§ **Work to be completed**:
Write out, from the entries below, exactly the lines that run between the lines holding "One call of" and "Order.stopPrice zeroStop = Some 0", inclusive, and stop there.

§ **Provided material**:
(** A price update that fires no stop: both entries are written and
    nothing else happens. *)
Lemma updateMarketPrice_quiet (n : nat) (b q : string) (p : float)
    (s : State) :
  JS.nonEmpty b = true -> JS.nonEmpty q = true ->
  JS.includesChar "-" b = false -> JS.includesChar "-" q = false ->
  JS.toLowerCase b <> JS.toLowerCase q ->
  JS.isNaN p = false -> (p <=? 0) = false ->
  JS.isFinite (1 / p) = true -> JS.gt (1 / p) 0 = true ->
  Reference.noStopFires (_getPairKey q b) (1 / p) s = true ->
  Reference.noStopFires (_getPairKey b q) p s = true ->
  exists md1 md2,
    updateMarketPrice (S n) b q p s
    = (Return tt,
       (_setMarketPriceEntry (_getPairKey q b) (1 / p) md2
          (_setMarketPriceEntry (_getPairKey b q) p md1 s).2).2).
Proof.
  intros Hb Hq Hdb Hdq Hne Hnan Hle Hfin Hpos Hinv Hfwd.
  destruct (StringFacts.pairKey_inverse b q Hdb Hdq Hb Hq)
    as (Hinc & Hsplit & Hkey & Hkq).
  assert (Hkeys : (_getPairKey q b =? _getPairKey b q)%string = false).
  { apply String.eqb_neq. unfold _getPairKey.
    apply StringFacts.pairKey_swap_neq;
      rewrite ?JS.lower_dash; assumption. }
  eexists _, _.
  unfold updateMarketPrice. rewrite Hnan, Hle. cbn [orb].
  cbn [_updateMarketPriceInternal]. unfold updateBody.
  rewrite Hnan, Hle. cbn [orb]. run.
  rewrite Hinc, Hsplit.
  rewrite !JS.lower_nonEmpty, Hb, Hq. cbn [andb].
  rewrite Hkey, Hkeys. cbn [negb].
  rewrite Hfin, Hpos. cbn [andb].
  rewrite setEntry_run. rewrite (setEntry_run (_getPairKey q b)).
  cbn [skipStopTrigger metaSource].
  rewrite Hkq, (NumberFacts.truthy_positive _ Hpos). cbn [andb].
  rewrite triggerStopOrders_quiet by exact Hinv.
  rewrite triggerStopOrders_quiet by exact Hfwd.
  reflexivity.
Qed.

(** C7, amended. Let [b] and [q] be non-empty token strings without
    ['-'] that differ after lower-casing (the runtime's, which folds the
    letters outside ASCII too), and [p] a price above zero
    whose quotient [1/p] is finite and above zero.  If no stop order
    queued under either pair key fires at the new prices, then
    [updateMarketPrice(b, q, p)] returns and right after it
    [getMarketPrice(q, b)] is the double [1/p]. *)
Theorem inverse_price_after_quiet_update (n : nat) (b q : string)
    (p : float) (s : State) :
  JS.nonEmpty b = true -> JS.nonEmpty q = true ->
  JS.includesChar "-" b = false -> JS.includesChar "-" q = false ->
  JS.toLowerCase b <> JS.toLowerCase q ->
  JS.isNaN p = false -> (p <=? 0) = false ->
  JS.isFinite (1 / p) = true -> JS.gt (1 / p) 0 = true ->
  Reference.noStopFires (_getPairKey q b) (1 / p) s = true ->
  Reference.noStopFires (_getPairKey b q) p s = true ->
  let r := updateMarketPrice (S n) b q p s in
  r.1 = Return tt /\ getMarketPrice q b r.2 = Some (1 / p).
Proof.
  intros Hb Hq Hdb Hdq Hne Hnan Hle Hfin Hpos Hinv Hfwd r.
  destruct (updateMarketPrice_quiet n b q p s) as (md1 & md2 & Hrun);
    try assumption.
  subst r. rewrite Hrun. cbn [fst snd]. split; [reflexivity |].
  unfold getMarketPrice. rewrite Hq, Hb. cbn [negb orb].
  rewrite setEntry_prices, lookup_insert_eq.
  now rewrite (NumberFacts.truthy_positive _ Hpos).
Qed.
End WithEthers.
End MatchingFacts.

(** ** The unit value of a token *)

Module OracleFacts.
Local Open Scope float_scope.

Section WithEthers.
Context `{Ethers} `{JS.Text}.

Lemma parseSupply_positive meta supply :
  Oracle.parseSupply meta = Some supply -> JS.gt supply 0 = true.
Proof.
  unfold Oracle.parseSupply.
  destruct (Oracle.totalSupply meta) as [z |]; [| discriminate].
  destruct (negb (0 <? z)%Z); [discriminate |].
  destruct (formatUnitsNumber _ _) as [f |]; [| discriminate].
  destruct (JS.gt f 0) eqn:Hgt.
  - destruct (negb (JS.isFinite f)); cbn; [discriminate |].
    now intros [= <-].
  - rewrite orb_true_r. discriminate.
Qed.

Lemma multiplier_amended meta fb :
  Oracle.deterministicMultiplier meta fb = Reference.m_amended meta fb.
Proof.
  unfold Oracle.deterministicMultiplier, Reference.m_amended,
    Reference.f_amended, Reference.hi32, Reference.symbolLength.
  rewrite StringFacts.nonEmpty_seed.
  rewrite (NumberFacts.mul_comm _ 1.5).
  f_equal.
  destruct (JS.toUpperCase (Oracle.orEmpty (Oracle.symbol meta)));
    [cbn [JS.nonEmpty]; rewrite JS.length_empty |]; reflexivity.
Qed.

(** C6, amended. For every token, [deriveUnitValue] is
    [clamp(m × base, 10^-12, 10^12)] with
    [m = (0.5 + 1.5 × f) × (1 + (len(SYMBOL) mod 5) × 0.05)],
    [f = hi32(SHA-256(addr|SYMBOL|NAME)) / (2^32 - 1)], and
    [base = 1/supply] when the supply is known and positive and [1]
    otherwise, a base or a product that is not above zero giving way
    to [1].  [SYMBOL] and [NAME] are the symbol and the name in upper
    case and [len] is the length of a string, both as the runtime
    computes them, whatever the characters of the token are. *)
Theorem unit_value_amended meta fb :
  Oracle.deriveUnitValue meta fb = Reference.uv_amended meta fb.
Proof.
  unfold Oracle.deriveUnitValue, Reference.uv_amended, Reference.clamp,
    Reference.positiveOr1, Reference.base, JS.gt.
  rewrite multiplier_amended.
  rewrite (NumberFacts.mul_comm (Reference.m_amended meta fb)).
  destruct (Oracle.parseSupply meta) as [supply |] eqn:Hs.
  - apply parseSupply_positive in Hs. unfold JS.gt in Hs. rewrite Hs.
    reflexivity.
  - reflexivity.
Qed.
End WithEthers.

Import Scenario.

(** C6, as stated, fails: for a token the directory does not know
    (address ["tyd"], no symbol, no name, no supply) the unit value of
    the code is not the value of the specification's formula. *)
Lemma unit_value_differs_from_spec :
  Oracle.deriveUnitValue unknownToken "tyd"
  <> Reference.uv_spec unknownToken "tyd".
Proof.
  intros Heq.
  apply (f_equal (fun x => x =? Reference.uv_spec unknownToken "tyd")) in Heq.
  vm_compute in Heq. discriminate.
Qed.
End OracleFacts.

(** ** The order book served to the HTTP layer *)

Module ServiceFacts.
Import Matching.

Section Runtime.
Context `{JS.Text}.

(** For a base/quote pair, the object the order service returns has
    five collections, in this order: [buy], [sell], [stopLoss],
    [stopLimit] (the serialized orders of the book's lists) and
    [trades]. *)
Lemma serialized_book_collections (s : State) (b q : string) :
  JS.nonEmpty b = true -> JS.nonEmpty q = true ->
  let book := bookOf (_getPairKey b q) s in
  OrderService.getOrderBook b q s
  = OrderService.oneBook
      [("buy", OrderService.ordersJSON (OrderService.serializeOrders s (buy book)));
       ("sell", OrderService.ordersJSON (OrderService.serializeOrders s (sell book)));
       ("stopLoss", OrderService.ordersJSON (OrderService.serializeOrders s (stopLoss book)));
       ("stopLimit", OrderService.ordersJSON (OrderService.serializeOrders s (stopLimit book)));
       ("trades", OrderService.tradesJSON (trades book))]%string.
Proof.
  intros Hb Hq book. subst book.
  unfold OrderService.getOrderBook, Matching.getOrderBook, bookOf.
  rewrite Hb, Hq. cbn [andb].
  destruct (orderBooks s !! _getPairKey b q) as [bk |]; reflexivity.
Qed.
End Runtime.
End ServiceFacts.

(** ** The engine on the scenarios *)

Module EngineFacts.
Import Matching Scenario.
Local Open Scope float_scope.

(** C1. A market buy that found no liquidity rests on [marketBuy].
    Cancelling it through the order service marks the record CANCELLED
    with its [cancelReason], yet the order stays on [marketBuy]:
    [cancelOrder] searches [buy], [sell], [stopLoss] and [stopLimit]
    only.  The next sell limit order is matched against the cancelled
    order and fills it. *)
Theorem cancel_leaves_order_on_market_queue :
  listOf "AAA" "BBB" marketBuyL restingMarketBuy = ["buy-market-rest"]%string
  /\ statusOf "buy-market-rest" restingMarketBuy = Some PENDING
  /\ statusOf "buy-market-rest" afterCancel = Some CANCELLED
  /\ cancelReasonOf "buy-market-rest" afterCancel = Some "USER_CANCELLED"%string
  /\ listOf "AAA" "BBB" marketBuyL afterCancel = ["buy-market-rest"]%string
  /\ statusOf "buy-market-rest" afterCancelThenLimit = Some FILLED
  /\ filledOf "buy-market-rest" afterCancelThenLimit = Some 5.
Proof. vm_compute. repeat split; reflexivity. Qed.

(** C2. In a ring of two orders whose second order is all-or-nothing and
    twice as large as the first, [executeBatchTrades] throws the
    partial-fill error for the second order after it has recorded the
    fill of the first one: the first order goes from PENDING with
    nothing filled to FILLED with one execution. *)
Theorem batch_error_after_first_fill :
  statusOf "ring-0" beforeBatch = Some PENDING
  /\ filledOf "ring-0" beforeBatch = Some 0
  /\ executionsOf "ring-0" beforeBatch = Some 0%nat
  /\ outcome ringBatch beforeBatch
     = Throw "Batch execution would only partially fill an all-or-nothing order"
  /\ statusOf "ring-0" afterBatch = Some FILLED
  /\ filledOf "ring-0" afterBatch = Some 1
  /\ executionsOf "ring-0" afterBatch = Some 1%nat.
Proof. vm_compute. repeat split; reflexivity. Qed.

(** C3. A POST_ONLY limit buy that arrives while a market sell rests on
    the book is matched against it as the taker and ends FILLED: the
    limit path matches the resting market queue before it looks at the
    time in force. *)
Theorem post_only_takes_resting_market_order :
  Order.timeInForce postOnly = POST_ONLY
  /\ Order.orderType postOnly = LIMIT
  /\ listOf "AAA" "BBB" marketSellL restingMarketSell = ["sell-market-rest"]%string
  /\ filledOf "sell-market-rest" restingMarketSell = Some 0
  /\ outcome (addOrder fuel postOnly) restingMarketSell = Return tt
  /\ statusOf "post-only" afterPostOnly = Some FILLED
  /\ filledOf "post-only" afterPostOnly = Some 5
  /\ filledOf "sell-market-rest" afterPostOnly = Some 5
  /\ takers "AAA" "BBB" afterPostOnly = ["post-only"]%string
  /\ listOf "AAA" "BBB" marketSellL afterPostOnly = [].
Proof. vm_compute. repeat split; reflexivity. Qed.

(** C4, as stated, fails.  With a sell limit at 10 on the book, a buy
    stop-limit (stop 6, limit 10) and a buy stop-loss (stop 9) are queued.
    One call of [updateMarketPrice] with price 6 triggers the stop-limit
    only; its routing through the limit path trades at 10, that fill
    updates the market price without [skipStopTrigger], the stop lists are
    scanned again inside the same call and the stop-loss is triggered at
    10. *)
Lemma stop_triggered_fill_triggers_stops_again :
  listOf "AAA" "BBB" stopLimitL stopsQueued = ["stop-a"]%string
  /\ listOf "AAA" "BBB" stopLossL stopsQueued = ["stop-b"]%string
  /\ triggeredAtOf "stop-b" stopsQueued = None
  /\ _shouldTriggerStop stopLossB 6 None = false
  /\ outcome (updateMarketPrice fuel "AAA" "BBB" 6) stopsQueued = Return tt
  /\ statusOf "stop-a" afterPriceSix = Some FILLED
  /\ triggeredPriceOf "stop-a" afterPriceSix = Some 6
  /\ triggeredAtOf "stop-b" afterPriceSix = Some 1000%Z
  /\ triggeredPriceOf "stop-b" afterPriceSix = Some 10
  /\ listOf "AAA" "BBB" stopLossL afterPriceSix = []
  /\ listOf "AAA" "BBB" marketBuyL afterPriceSix = ["stop-b"]%string.
Proof. vm_compute. repeat split; reflexivity. Qed.

(** C9. A stop-loss order that enters [addOrder] half filled (filled 1 of
    2, status PARTIAL) satisfies the fill/status invariant; the stop
    path sets its status to PENDING without looking at [filled], and
    the queued record breaks the invariant. *)
Theorem queued_stop_breaks_fill_status_invariant :
  Reference.fillStatusInvariant partialStop = true
  /\ outcome (addOrder fuel partialStop) (initial 1000) = Return tt
  /\ statusOf "stop-partial" afterPartialStop = Some PENDING
  /\ filledOf "stop-partial" afterPartialStop = Some 1
  /\ listOf "AAA" "BBB" stopLossL afterPartialStop = ["stop-partial"]%string
  /\ (Reference.fillStatusInvariant <$> heap afterPartialStop !! "stop-partial")
     = Some false.
Proof. vm_compute. repeat split; reflexivity. Qed.

(** C5, as stated, fails: a sell stop-loss whose stop price is 0 is not
    rejected; it is set PENDING and appended to [stopLoss]. *)
Lemma zero_stop_price_is_queued :
  Order.stopPrice zeroStop = Some 0
  /\ outcome (addOrder fuel zeroStop) (initial 1000) = Return tt
  /\ statusOf "zero-stop" afterZeroStop = Some PENDING
  /\ listOf "AAA" "BBB" stopLossL afterZeroStop = ["zero-stop"]%string.
Proof. vm_compute. repeat split; reflexivity. Qed.

(** C7, as stated, fails: the smallest positive double is a finite price
    above zero, its inverse is infinite, no inverse entry is stored and
    [getMarketPrice] of the inverse pair is [null]. *)
Lemma tiny_price_has_no_inverse :
  JS.isFinite tinyPrice = true
  /\ JS.gt tinyPrice 0 = true
  /\ outcome (updateMarketPrice fuel "AAA" "BBB" tinyPrice) (initial 1000)
     = Return tt
  /\ getMarketPrice "AAA" "BBB" afterTinyPrice = Some tinyPrice
  /\ getMarketPrice "BBB" "AAA" afterTinyPrice = None
  /\ getMarketPrice "BBB" "AAA" afterTinyPrice <> Some (1 / tinyPrice).
Proof. vm_compute. repeat split; try reflexivity. discriminate. Qed.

§ **Written reply**:
    One call of [updateMarketPrice] with price 6 triggers the stop-limit
    only; its routing through the limit path trades at 10, that fill
    updates the market price without [skipStopTrigger], the stop lists are
    scanned again inside the same call and the stop-loss is triggered at
    10. *)
Lemma stop_triggered_fill_triggers_stops_again :
  listOf "AAA" "BBB" stopLimitL stopsQueued = ["stop-a"]%string
  /\ listOf "AAA" "BBB" stopLossL stopsQueued = ["stop-b"]%string
  /\ triggeredAtOf "stop-b" stopsQueued = None
  /\ _shouldTriggerStop stopLossB 6 None = false
  /\ outcome (updateMarketPrice fuel "AAA" "BBB" 6) stopsQueued = Return tt
  /\ statusOf "stop-a" afterPriceSix = Some FILLED
  /\ triggeredPriceOf "stop-a" afterPriceSix = Some 6
  /\ triggeredAtOf "stop-b" afterPriceSix = Some 1000%Z
  /\ triggeredPriceOf "stop-b" afterPriceSix = Some 10
  /\ listOf "AAA" "BBB" stopLossL afterPriceSix = []
  /\ listOf "AAA" "BBB" marketBuyL afterPriceSix = ["stop-b"]%string.
Proof. vm_compute. repeat split; reflexivity. Qed.

(** C9. A stop-loss order that enters [addOrder] half filled (filled 1 of
    2, status PARTIAL) satisfies the fill/status invariant; the stop
    path sets its status to PENDING without looking at [filled], and
    the queued record breaks the invariant. *)
Theorem queued_stop_breaks_fill_status_invariant :
  Reference.fillStatusInvariant partialStop = true
  /\ outcome (addOrder fuel partialStop) (initial 1000) = Return tt
  /\ statusOf "stop-partial" afterPartialStop = Some PENDING
  /\ filledOf "stop-partial" afterPartialStop = Some 1
  /\ listOf "AAA" "BBB" stopLossL afterPartialStop = ["stop-partial"]%string
  /\ (Reference.fillStatusInvariant <$> heap afterPartialStop !! "stop-partial")
     = Some false.
Proof. vm_compute. repeat split; reflexivity. Qed.

(** C5, as stated, fails: a sell stop-loss whose stop price is 0 is not
    rejected; it is set PENDING and appended to [stopLoss]. *)
Lemma zero_stop_price_is_queued :
  Order.stopPrice zeroStop = Some 0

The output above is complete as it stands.